Daptomycin

Daptomycin requires calcium (Ca2+) for activity. In the presence of Ca2+, daptomycin undergoes conformational change allowing its decanoyl tail to insert into bacterial cell membranes. Multiple daptomycin-Ca2+ molecules oligomerize in the membrane, forming an amphipathic channel. Ion flux through the channel rapidly depolarizes the membrane potential, halting ATP synthesis, DNA, RNA, and protein synthesis simultaneously. The bactericidal activity is rapid (within 1 hour) and does not require cell lysis, distinguishing it from beta-lactams.

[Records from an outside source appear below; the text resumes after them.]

(** C9: Running the application.  When RUN is accepted (the metadata area was
    empty at the start), an IMAGE_VALID record with the requested entry point
    was accepted before, no other IMAGE_VALID record has been accepted since,
    and since then either APP_CONFIRMED was accepted, or exactly n
    BOOT_ATTEMPT records were, with 1 <= n <= 3. *)
Theorem run_needs_attempt s tr s1 request f s2 :
  Sim_ok s → flash_journal (sim_flash s) [] → run s tr s1 → Frame_ok request →
  sim_transact request s1 = (Ok f, s2) → accepted_entry Command.RUN (request, f) →
  ∃ before v after, tr = before ++ v :: after ∧
    is_append MetadataRecordType.IMAGE_VALID v = true ∧ pay32 v.1 2 = pay32 request 1 ∧
    Forall (λ e, is_append MetadataRecordType.IMAGE_VALID e = false) after ∧
    1 <= count_appends MetadataRecordType.BOOT_ATTEMPT after ∧
    (0 < count_appends MetadataRecordType.APP_CONFIRMED after ∨
     count_appends MetadataRecordType.BOOT_ATTEMPT after <= METADATA_BOOT_ATTEMPT_LIMIT).
Proof.
  intros Hok H0 Hrun Hreq E Hacc. destruct (run_ok s tr s1 Hrun Hok) as [Hok1 _].
  destruct (step_accepted _ _ _ _ _ Hok1 Hreq E Hacc) as (_ & _ & _ & He & _).
  destruct He as (_ & _ & _ & _ & rs & image & Hrs & Hi & Hentry & Hor).
  pose proof (run_history s tr s1 Hrun Hok H0 rs Hrs) as Hh. unfold history in Hh. rewrite Hi in Hh.
  destruct Hh as (before & v & after & -> & Hv & H1 & H2 & H3 & H4 & H5 & H6 & H7).
  destruct (journal_bounds rs (fj_journal _ _ Hrs)) as (Hb & Hconf & _).
  exists before, v, after. split_and!; try done; [congruence| |].
  - destruct Hor as [Hc|?]; [specialize (Hconf Hc); lia|lia].
  - destruct (js_confirmed (journal_state rs)); [left; auto|right]. rewrite <-H6 by done. lia.
Qed.

(** ** Programmed words *)

(** The entry is an accepted erase of a sector that contains [a]. *)
Definition erases (s : SimulatorCore) (a : Z) (e : Frame * Frame) : Prop :=
  accepted_entry Command.ERASE e ∧ in_sectors (selected_sectors s (pay32 e.1 0)) a = true.

Lemma selected_sectors_config s s' mask :
  same_config s s' → selected_sectors s' mask = selected_sectors s mask.
Proof. unfold selected_sectors. by intros (-> & _). Qed.

(** A programmed word survives every request that does not erase it. *)
Lemma programmed_step s0 request s f s' a w :
  Sim_ok s → same_config s0 s → Frame_ok request → sim_transact request s = (Ok f, s') →
  ¬ erases s0 a (request, f) → ¬ (SLOT_A_METADATA_START <= a < SLOT_A_METADATA_END) →
  a ∈ sim_programmed s → sim_flash s !! a = Some w →
  a ∈ sim_programmed s' ∧ sim_flash s' !! a = Some w.
Proof.
  intros Hok Hcfg Hreq E Hn Hm Hp Hw.
  destruct (step_cases request s f s' Hok Hreq E) as (_ & _ & [[_ [[-> ->] _]]|(c & Hc & _ & He & _)]); [done|].
  assert (Hcase : keeps_flash s s' ∨ s' = s ∨ c = Command.ERASE ∨ c = Command.PROGRAM_DATA ∨
    c = Command.METADATA_APPEND_RECORD) by (destruct c; cbn in He; tauto).
  destruct Hcase as [[-> ->]|[->|[->|[->| ->]]]]; [done..| | |].
  - destruct He as (Hf & Hpr & _). rewrite Hf, Hpr.
    assert (in_sectors (selected_sectors s (pay32 request 0)) a = false) as ->; [|done].
    apply not_true_iff_false. intros Hin. apply Hn. split; [done|].
    by rewrite (selected_sectors_config s0 s _ Hcfg) in Hin.
  - destruct He as (Hf & Hpr & Hr & _). rewrite Hpr. split; [by right|]. rewrite Hf.
    rewrite write_words_outside; [done|]. intros Hin. by destruct (Hr a Hin) as [? _].
  - destruct He as ((rs & rs' & _ & _ & Hout & _) & -> & _). split; [done|]. by rewrite Hout.
Qed.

Daptomycin resistance in MRSA involves mutations in mprF (multiple peptide resistance factor), which adds lysylphosphatidylglycerol (L-PG) to the membrane, increasing positive charge and repelling cationic daptomycin. YycFG two-component system mutations also alter cell wall stress responses. Resistance frequency is low (approximately 1 in 10^10 per generation) but can emerge on therapy in serious infections, typically requiring dose escalation or combination with beta-lactams (beta-lactam exposure paradoxically enhances daptomycin activity against some MRSA strains through PBP2a inhibition).

Daptomycin is FDA-approved for S. aureus bacteremia including right-sided endocarditis at 6 mg/kg once daily, non-inferior to standard-of-care vancomycin plus gentamicin. For left-sided endocarditis and osteomyelitis, higher doses (8-10 mg/kg) are used off-label. The Clinical and Laboratory Standards Institute (CLSI) breakpoint for susceptibility is MIC <=1 ug/mL. Dose escalation protocols for daptomycin-non-susceptible MRSA have been developed.

Daptomycin is one of very few antibiotics active against vancomycin-resistant S. aureus (VRSA) and remains active against most VRE strains. For VRE bacteremia and urinary infections, daptomycin at 6 mg/kg provides comparable outcomes to linezolid. The novel mechanism entirely bypasses the vanA/vanB resistance systems that confer glycopeptide resistance, making cross-resistance absent.